* What the task asks:
Repeat only the lines below from the one containing "benchmark world_250 4096 100 init" through the one containing "(forall h, h < next_handle", inclusive, exactly as written.
[Start of section]
(** X7: a run synchronises with the GPU exactly twice and reads the clock
    exactly twice, whatever the iteration count: the number of waits does
    not grow with the number of submissions, which is 1 + [iterations]. *)
Theorem two_waits_two_reads (w : World) (a : Adapter) (dim : float) (iterations : nat) :
  adapter w = Some a ->
  exists m s,
    benchmark w dim iterations init = Return m s /\
    waits (trace s) = 2 /\
    timestamps (trace s) = [clock w 0; clock w 1] /\
    clock_reads s = 2 /\
    length (submitted (trace s)) = 1 + iterations /\
    length (device_requests (trace s)) = 1.
Proof.
  intros Ha.
  exists (computed_metrics (clock w 0) (clock w 1) dim iterations),
         (final_state w a dim iterations).
  split; [exact (benchmark_run w a dim iterations Ha)|].
  rewrite final_trace. unfold measured_events.
  split; [by rewrite !waits_app, waits_submits|].
  split; [by rewrite !timestamps_app, timestamps_submits|].
  split; [reflexivity|].
  split.
  - rewrite !submitted_app, submitted_submits.
    cbn [submitted flat_map app setup_events warmup_events].
    rewrite !app_nil_r. cbn [length].
    by rewrite measured_buffers_length.
  - by rewrite !device_requests_app, device_requests_submits.
Qed.

Lemma two_waits_two_reads_witness :
  exists m s,
    benchmark world_250 4096 100 init = Return m s /\
    waits (trace s) = 2 /\
    timestamps (trace s) = [clock world_250 0; clock world_250 1] /\
    clock_reads s = 2 /\
    length (submitted (trace s)) = 1 + 100 /\
    length (device_requests (trace s)) = 1.
Proof.
  apply (two_waits_two_reads world_250 {| features := ∅ |} 4096 100).
  reflexivity.
Defined.

(** X8: a run keeps nothing from earlier runs. Started in any state (for
    instance after another run), a run with an adapter returns the metrics
    of its own two clock reads, the next two of the clock; it appends its
    calls to those made before, with 1 + [iterations] submissions; it
    leaves every buffer that existed before as it was; and its own params
    buffer holds the three uploaded words. *)
Theorem run_from_any_state (w : World) (a : Adapter) (dim : float)
    (iterations : nat) (s0 : State) :
  adapter w = Some a ->
  exists m s1 calls start end_,
    benchmark w dim iterations s0 = Return m s1 /\
    trace s1 = trace s0 ++ calls /\
    start = clock w (clock_reads s0) /\
    end_ = clock w (S (clock_reads s0)) /\
    timestamps calls = [start; end_] /\
    latency m = ((end_ - start) / Number.of_nat iterations)%float /\
    tflops m = (((2 * (dim * dim)) / (latency m / 1000)) / 1e12)%float /\
    length (submitted calls) = 1 + iterations /\
    (forall h, h < next_handle s0 -> buffers s1 !! h = buffers s0 !! h) /\
    (fun b => read_bytes b 0 16) <$> buffers s1 !! (3 + next_handle s0)
    = Some (param_block dim).
Proof.
  intros Ha.
  eexists _, _, (calls_from w a dim iterations (next_handle s0) (clock_reads s0)),
    _, _.
  split; [exact (benchmark_run_from w a dim iterations s0 Ha)|].
  split; [reflexivity|].
  split; [reflexivity|].
  split; [reflexivity|].
  split.
  { unfold calls_from. rewrite !timestamps_app, timestamps_submits. reflexivity. }
  split; [reflexivity|].
  split; [reflexivity|].
  split.
  { unfold calls_from. rewrite !submitted_app, submitted_submits.
    cbn [submitted flat_map app]. rewrite !app_nil_r. cbn [length].
    by rewrite length_map, length_seq. }
  split.
  { intros h Hh. cbn [buffers]. unfold buffers_from.
    by rewrite !lookup_alter_ne, !lookup_insert_ne by lia. }
  cbn [buffers]. unfold buffers_from.
  by rewrite !lookup_alter_eq, lookup_insert_eq.
Qed.

Lemma run_from_any_state_witness :
  exists m s1 calls start end_,
    benchmark world_250 4096 100
      (final_state world_250 {| features := ∅ |} 4096 100) = Return m s1 /\
    trace s1 = trace (final_state world_250 {| features := ∅ |} 4096 100) ++ calls /\
    start = clock world_250 2 /\
    end_ = clock world_250 3 /\
    timestamps calls = [start; end_] /\
    latency m = ((end_ - start) / Number.of_nat 100)%float /\
    tflops m = (((2 * (4096 * 4096)) / (latency m / 1000)) / 1e12)%float /\
    length (submitted calls) = 1 + 100 /\
    (forall h, h < 106 -> buffers s1 !! h = final_buffers 4096 !! h) /\
    (fun b => read_bytes b 0 16) <$> buffers s1 !! (3 + 106)
    = Some (param_block 4096).
Proof.
  apply (run_from_any_state world_250 {| features := ∅ |} 4096 100
           (final_state world_250 {| features := ∅ |} 4096 100)).
  reflexivity.
Defined.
[End of section]
* Response to this exercise:
    benchmark world_250 4096 100 init = Return m s /\
    waits (trace s) = 2 /\
    timestamps (trace s) = [clock world_250 0; clock world_250 1] /\
    clock_reads s = 2 /\
    length (submitted (trace s)) = 1 + 100 /\
    length (device_requests (trace s)) = 1.
Proof.
  apply (two_waits_two_reads world_250 {| features := ∅ |} 4096 100).
  reflexivity.
Defined.

(** X8: a run keeps nothing from earlier runs. Started in any state (for
    instance after another run), a run with an adapter returns the metrics
    of its own two clock reads, the next two of the clock; it appends its
    calls to those made before, with 1 + [iterations] submissions; it
    leaves every buffer that existed before as it was; and its own params
    buffer holds the three uploaded words. *)
Theorem run_from_any_state (w : World) (a : Adapter) (dim : float)
    (iterations : nat) (s0 : State) :
  adapter w = Some a ->
  exists m s1 calls start end_,
    benchmark w dim iterations s0 = Return m s1 /\
    trace s1 = trace s0 ++ calls /\
    start = clock w (clock_reads s0) /\
    end_ = clock w (S (clock_reads s0)) /\
    timestamps calls = [start; end_] /\
    latency m = ((end_ - start) / Number.of_nat iterations)%float /\
    tflops m = (((2 * (dim * dim)) / (latency m / 1000)) / 1e12)%float /\
    length (submitted calls) = 1 + iterations /\
    (forall h, h < next_handle s0 -> buffers s1 !! h = buffers s0 !! h) /\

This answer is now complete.